WORK REQUEST
For the data that follows, state how many lines hold the string "Import", giving the number by itself.

(Saved data entries)
= Beginning of Section =

(* ===== verification/SysOk.v ===== *)
(** * The invariant of the running system

    [sys_ok Qs A s c]: the kernel invariant [kernel_ok], and what holds of every
    task while task [c] has the CPU and [Qs] are the objects that exist: the task
    queues of semaphores and wait queues, and the timers and tasks that are being
    created. Every task but [c] is in the ready queue, waits in one of [Qs], has
    ended or is not ready yet; the idle task is ready unless it runs; a guard timer
    is armed only for a task that waits, and the other armed timers are timers of
    the application. [Qs] also has the semaphore of every
    task that joins another one: [joins_ok] ties the [join_sem] of a task that has
    not ended to the one task that waits there. Mutexes are left out of this
    invariant. Each step of the kernel is shown to preserve it. *)

From stdpp Require Import base decidable list countable gmap sets.
From Stdlib Require Import ZArith Lia.
From S2P Require Import Prelude Arch LinkedList Kernel TaskQueue Timer Sched Invariant QueueLife TimerLife Sem Tasks WaitQueue System Timeouts.

Local Open Scope Z_scope.

(** ** The objects of the system *)

(** The task queues of the semaphores and wait queues that exist; the timers that
    [os_timer_create] has initialised but not yet armed, and the tasks that
    [os_task_create] has initialised but not yet made ready, each with the task
    that is creating it. *)
Record objs := Objs { queues : gset qid; setups : gmap tmid tid; births : gmap tid tid }.
Definition no_objs : objs := Objs ∅ ∅ ∅.
Definition with_queue (q : qid) (Qs : objs) : objs := Objs ({[q]} ∪ queues Qs) (setups Qs) (births Qs).
Definition without_queue (q : qid) (Qs : objs) : objs := Objs (queues Qs ∖ {[q]}) (setups Qs) (births Qs).
Definition with_setup (x : tmid) (c : tid) (Qs : objs) : objs := Objs (queues Qs) (<[x := c]> (setups Qs)) (births Qs).
Definition without_setup (x : tmid) (Qs : objs) : objs := Objs (queues Qs) (delete x (setups Qs)) (births Qs).
Definition with_birth (t c : tid) (Qs : objs) : objs := Objs (queues Qs) (setups Qs) (<[t := c]> (births Qs)).
Definition without_birth (t : tid) (Qs : objs) : objs := Objs (queues Qs) (setups Qs) (delete t (births Qs)).

#[export] Instance objs_elem_of : ElemOf qid objs := λ q Qs, q ∈ queues Qs.
#[export] Instance set_unfold_with_queue q q' Qs P : SetUnfoldElemOf q Qs P → SetUnfoldElemOf q (with_queue q' Qs) (q = q' ∨ P).
Proof. intros [H]. split. unfold elem_of in *. unfold objs_elem_of in *. cbn. rewrite elem_of_union, elem_of_singleton. by rewrite <- H. Qed.
#[export] Instance set_unfold_without_queue q q' Qs P : SetUnfoldElemOf q Qs P → SetUnfoldElemOf q (without_queue q' Qs) (P ∧ q ≠ q').
Proof. intros [H]. split. unfold elem_of in *. unfold objs_elem_of in *. cbn. rewrite elem_of_difference, elem_of_singleton. by rewrite <- H. Qed.

#[export] Instance set_unfold_no_objs q : SetUnfoldElemOf q no_objs False.
Proof. split. unfold elem_of, objs_elem_of. cbn. by rewrite elem_of_empty. Qed.

Lemma elem_of_with_queue q q' Qs : q ∈ with_queue q' Qs ↔ q = q' ∨ q ∈ Qs.
Proof. set_solver. Qed.
Lemma elem_of_without_queue q q' Qs : q ∈ without_queue q' Qs ↔ q ∈ Qs ∧ q ≠ q'.
Proof. set_solver. Qed.

(** The timer [y] is being created; so is the task [t]. *)
Definition in_setup (Qs : objs) (y : tmid) : Prop := is_Some (setups Qs !! y).
Definition in_birth (Qs : objs) (t : tid) : Prop := is_Some (births Qs !! t).

(** Where a task that does not run is, and the state its TCB gives. *)
Definition placed (Qs : objs) (t : tid) (tk : os_task_t) : Prop :=
  match task_queue tk with
  | None => state tk = TASKSTATE_DESTROYED ∨ state tk = TASKSTATE_INVALID ∨ in_birth Qs t
  | Some Q_ready => state tk = TASKSTATE_READY
  | Some q => q ∈ Qs ∧ state tk = TASKSTATE_WAIT
  end.

(** The queue in which task [j] waits for the task it joins. *)
Notation joinq j := (Q_sem (SemJoin j)) (only parsing).

(** Task [j] waits for the task it joins; a task that has not ended, [c] being the
    running one, will signal the semaphore [x] when it ends. *)
Definition waits_join (T : gmap tid os_task_t) (j : tid) : Prop :=
  ∃ tk, T !! j = Some tk ∧ task_queue tk = Some (joinq j).
Definition joined_by (T : gmap tid os_task_t) (c t : tid) (x : semid) : Prop :=
  ∃ tk, T !! t = Some tk ∧ join_sem tk = Some x ∧ (t = c ∨ task_queue tk ≠ None).

(** A task that will signal a semaphore is the only one to do so, and the semaphore
    is that of a waiting task; a task waits alone, and without a timeout. *)
Record joins_ok (T : gmap tid os_task_t) (c : tid) : Prop := {
  jo_waits : ∀ t x, joined_by T c t x → ∃ j, x = SemJoin j ∧ waits_join T j;
  jo_one : ∀ t1 t2 x, joined_by T c t1 x → joined_by T c t2 x → t1 = t2;
  jo_alone : ∀ t tk j, T !! t = Some tk → task_queue tk = Some (joinq j) → t = j ∧ timer tk = None
}.

(** Task [t] has no guard timer. *)
Definition rest (t : tid) (s : kstate) : Prop := ∀ tk, tasks s !! t = Some tk → timer tk = None.

(** [y] is the guard timer of a waiting task other than [c]. *)
Definition guards (s : kstate) (c : tid) (y : tmid) : Prop :=
  ∃ t tk q, y = TmBlock t ∧ tasks s !! t = Some tk ∧ t ≠ c ∧ timer tk = Some y ∧
    task_queue tk = Some q ∧ q ≠ Q_ready ∧
    (clbck (timer_at s y) = P_os_sem_timerclbck ∨ clbck (timer_at s y) = P_os_waitqueue_timerclbck) ∧
    param (timer_at s y) = Param_task t ∧ ticks_reload (timer_at s y) = 0.

(** The number of timers the application has, which are [TmUser 0], [TmUser 1], ... *)
Class AppTimers := app_timers : nat.

(** [y] is a timer of the application. *)
Definition app_timer {NT : AppTimers} (s : kstate) (y : tmid) : Prop :=
  ∃ n k, y = TmUser n ∧ (n < app_timers)%nat ∧ clbck (timer_at s y) = P_user k.

(** A task being created. *)
Definition born (tk : os_task_t) : Prop := task_queue tk = None ∧ state tk = TASKSTATE_READY ∧ join_sem tk = None.

(** The lists of the system: ready queue, [Qs], timer list, lists of mutexes, and
    what [list_init] makes of a timer being created. *)
Definition known_list (Qs : objs) (s : kstate) (hd : laddr) : Prop :=
  match hd with
  | L_bucket q _ => q = Q_ready ∨ q ∈ Qs
  | L_timer_list => True
  | L_mtx_list t => is_Some (tasks s !! t)
  | L_timer y => in_setup Qs y
  | _ => False
  end.

Record sys_ok {AP : ArchPort} {NT : AppTimers} (Qs : objs) (A : gmap laddr (list laddr)) (s : kstate) (c : tid) : Prop := {
  sy_kernel : kernel_ok A s;
  sy_ready : live A Q_ready;
  sy_current : task_current s = Some c;
  sy_free : ∃ tk, tasks s !! c = Some tk ∧ task_queue tk = None;
  sy_idle : ∃ tk, tasks s !! task_idle = Some tk ∧ prio_current tk = 0 ∧
    (c = task_idle ∨ task_queue tk = Some Q_ready);
  sy_placed : ∀ t tk, tasks s !! t = Some tk → t ≠ c → placed Qs t tk;
  sy_ended : ∀ t tk, tasks s !! t = Some tk → t ≠ c → task_queue tk = None → timer tk = None ∧ joinq t ∉ Qs;
  sy_joins : joins_ok (tasks s) c;
  sy_armed : ∀ y, y ∈ armed A → guards s c y ∨ app_timer s y;
  sy_setup : ∀ y, in_setup Qs y → pending A s y ∧ app_timer s y;
  sy_birth : ∀ t, in_birth Qs t → t ≠ c ∧ ∃ tk, tasks s !! t = Some tk ∧ born tk;
  sy_queues : ∀ q, q ∈ Qs → live A q ∧ q ≠ Q_ready;
  sy_joiner : ∀ j, joinq j ∈ Qs → is_Some (tasks s !! j);
  sy_sems : ∀ x, Q_sem x ∈ Qs → ∃ v, sem_ok A s x v (absq A (Q_sem x));
  sy_prepared : ∀ w, waitqueue_current s = Some w → Q_wq w ∈ Qs;
  sy_lists : ∀ hd, is_Some (A !! hd) → known_list Qs s hd;
  sy_mtx : ∀ t, is_Some (tasks s !! t) → A !! L_mtx_list t = Some []
}.

(** The TCB of [t] after a step that hands the CPU from [c] to [c']. *)
Record tcb_step {AP : ArchPort} (Qs : objs) (A : gmap laddr (list laddr)) (s : kstate) (c : tid)
    (A' : gmap laddr (list laddr)) (s' : kstate) (c' t : tid) (tk tk' : os_task_t) : Prop := {
  ts_join : ∀ x, join_sem tk' = Some x → t = c' ∨ task_queue tk' ≠ None →
    join_sem tk = Some x ∧ (t = c ∨ task_queue tk ≠ None);
  ts_waits : task_queue tk = Some (joinq t) → task_queue tk' = Some (joinq t) ∨ ∀ t', ¬ joined_by (tasks s) c t' (SemJoin t);
  ts_alone : ∀ j, task_queue tk' = Some (joinq j) → t = j ∧ timer tk' = None;
  ts_prio : prio_current tk' = prio_current tk;
  ts_placed : t ≠ c' → placed Qs t tk';
  ts_ended : t ≠ c' → task_queue tk' = None → timer tk' = None ∧ joinq t ∉ Qs;
  ts_birth : in_birth Qs t → tk' = tk ∧ t ≠ c';
  ts_armed : TmBlock t ∈ armed A' → TmBlock t ∈ armed A →
    t ≠ c' ∧ timer tk' = timer tk ∧ task_queue tk' = task_queue tk
}.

= End of Section =

SOLUTION TO THIS EXERCISE
3